“It is Revenue’s position that locums are engaged under a contract of service (i.e. that they are employees) and that their remuneration comes within the scope of PAYE”.

This statement was contained in letters sent to GPs in the South-West Region in the last month. However, Revenue approach to this isue has varied from district to district. This situation is unhelpful, as in addition to the PRSI cost of 10.75% and the administrative costs of operating PAYE, there are potential employment law issues and employer liability issues. It may be the case that being treated as an employee for tax purposes does not automatically make a locum an employee for the purposes of general law. However, it is certain to have a bearing on decisions taken by another Government department or tribunal. 

The letters do not refer to the Report of the Employment Status Group or the Revenue’s own Code of Practice for Determining Employment or Self-Employment Status of Individuals. The Employment Status Report states that the terms “employed” and “self-employed” are not defined in law. The Report states that “…the decision as to which category an individual belongs to must be arrived at by looking at what the individual actually does, the way he or she does it and the terms and onditions under which he or she is engaged”.

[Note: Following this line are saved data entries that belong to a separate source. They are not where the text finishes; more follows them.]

Lemma signals_log_spawn pid signals b a (r : external_answer (XSpawn b a)) : existT (XSpawn b a) r ∉ signals_log pid signals.
Proof.
  induction signals as [|signal signals IH]; cbn; [apply not_elem_of_nil|]. rewrite not_elem_of_cons, not_elem_of_app.
  split_and!; [by intros Hin%(f_equal projT1)| |done]. destruct signal, pid; cbn; set_solver.
Qed.

Lemma supervise_trace fuel binary args log o :
  trace (Σ := delegating) (supervise fuel binary args) log o →
  ∃ before, (∀ b a r, existT (XSpawn b a) (r : external_answer (XSpawn b a)) ∉ before) ∧
    ((∃ error, o = Done (Err error) ∧ log = before) ∨
     ∃ answer after, log = before ++ existT (XSpawn binary args) (answer : external_answer (XSpawn binary args)) :: after ∧
       match answer with
       | Err error => after = [] ∧ o = Done (Err error)
       | Ok id => trace (Σ := delegating) (supervise_loop fuel (kill_pid id)) after o
       end).
Proof.
  intros (r1 & log1 & -> & Ht). destruct r1 as [[]|e]; [|destruct Ht as [-> ->]; eexists; split; [|left; by eexists]; set_solver].
  destruct Ht as (r2 & log2 & -> & Ht). destruct r2 as [[]|e]; [|destruct Ht as [-> ->]; eexists; split; [|left; by eexists]; set_solver].
  destruct Ht as (r3 & log3 & -> & Ht). destruct r3 as [[]|e]; [|destruct Ht as [-> ->]; eexists; split; [|left; by eexists]; set_solver].
  destruct Ht as (answer & log4 & -> & Ht).
  exists [existT (XSignal Interrupt) (Ok tt : external_answer (XSignal Interrupt));
          existT (XSignal Quit) (Ok tt : external_answer (XSignal Quit));
          existT (XSignal Terminate) (Ok tt : external_answer (XSignal Terminate))].
  split; [set_solver|]. right. exists answer, log4. split; [done|]. by destruct answer.
Qed.

Lemma child_trace fuel binary args (answer : external_answer (XSpawn binary args)) before after o4 log o :
  match answer with
  | Err error => after = [] ∧ o4 = Done (Err error)
  | Ok id => trace (Σ := delegating) (supervise_loop fuel (kill_pid id)) after o4
  end →
  match o4 with
  | Done a => ∃ log2, log = (before ++ existT (XSpawn binary args) answer :: after) ++ log2 ∧
      trace (Σ := delegating) match a with
            | Ok status => mret (exit_for status)
            | Err error =>
                Vis (Σ := delegating) (XPrint ("krabka: failed to run " +:+ from_utf8_lossy binary +:+ ": " +:+ error))
                  (λ _, mret CannotExecute)
            end log2 o
  | Panic => log = before ++ existT (XSpawn binary args) answer :: after ∧ o = Panic
  | Timeout => log = before ++ existT (XSpawn binary args) answer :: after ∧ o = Timeout
  end →
  ∃ after', log = before ++ existT (XSpawn binary args) answer :: after' ∧ child_ends fuel answer o after' ∧
    ∀ b a r, existT (XSpawn b a) (r : external_answer (XSpawn b a)) ∉ after'.
Proof.
  intros Ha Ht. destruct answer as [id|error]; cycle 1.
  { destruct Ha as [-> ->]. destruct Ht as (log2 & -> & [] & log3 & -> & -> & ->). rewrite <-app_assoc. eexists. split; [done|].
    split; [done|]. set_solver. }
  apply supervise_loop_trace in Ha as (signals & [(-> & -> & Hl)|(status & -> & -> & Hl)]).
  { destruct Ht as [-> ->]. eexists. split; [done|]. split; [exists signals; by left|]. intros b a r. apply signals_log_spawn. }
  destruct Ht as (log2 & -> & Ht). rewrite <-app_assoc. cbn [app]. destruct status as [status|error].
  - destruct Ht as [-> ->]. rewrite app_nil_r. eexists. split; [done|]. split; [exists signals; right; left; by exists status|].
    intros b a r. pose proof (signals_log_spawn (kill_pid id) signals b a r). set_solver.
  - destruct Ht as ([] & log3 & -> & -> & ->). rewrite <-app_assoc. eexists. split; [done|].
    split; [exists signals; right; right; by eexists error, _|].
    intros b a r. pose proof (signals_log_spawn (kill_pid id) signals b a r). set_solver.
Qed.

Some of the key factors which would be influential in indicating that a person is self-employed would include:

  • the person works for more than one business;
  • the person benefits financially from increased productivity;
  • the company provides no direction or control over how the person carries out his or her duties;
  • the person can send a replacement without consulting the company;
  • the person carries their own insurance so that in the event of a claim the person is accountable and not the company;
  • the person is not integrated in the company.

 It is increasingly common for companies to insist that prospective contractors form a company which enters into the contract with the company. A recent high profile case is Ryanair which “employs” its pilots through companies controlled by groups of pilots, thus avoiding the ramifications of employment law and PRSI.

While the Revenue letter referred to above is addressed to the situation of medical locums, similar issues may arise in other cases where Revenue take the view that a person is employed by another (“contract of service”), rather than being self-employed with a “contract for service”.

If you are in this position, take advice as to how to avoid the potential pitfalls.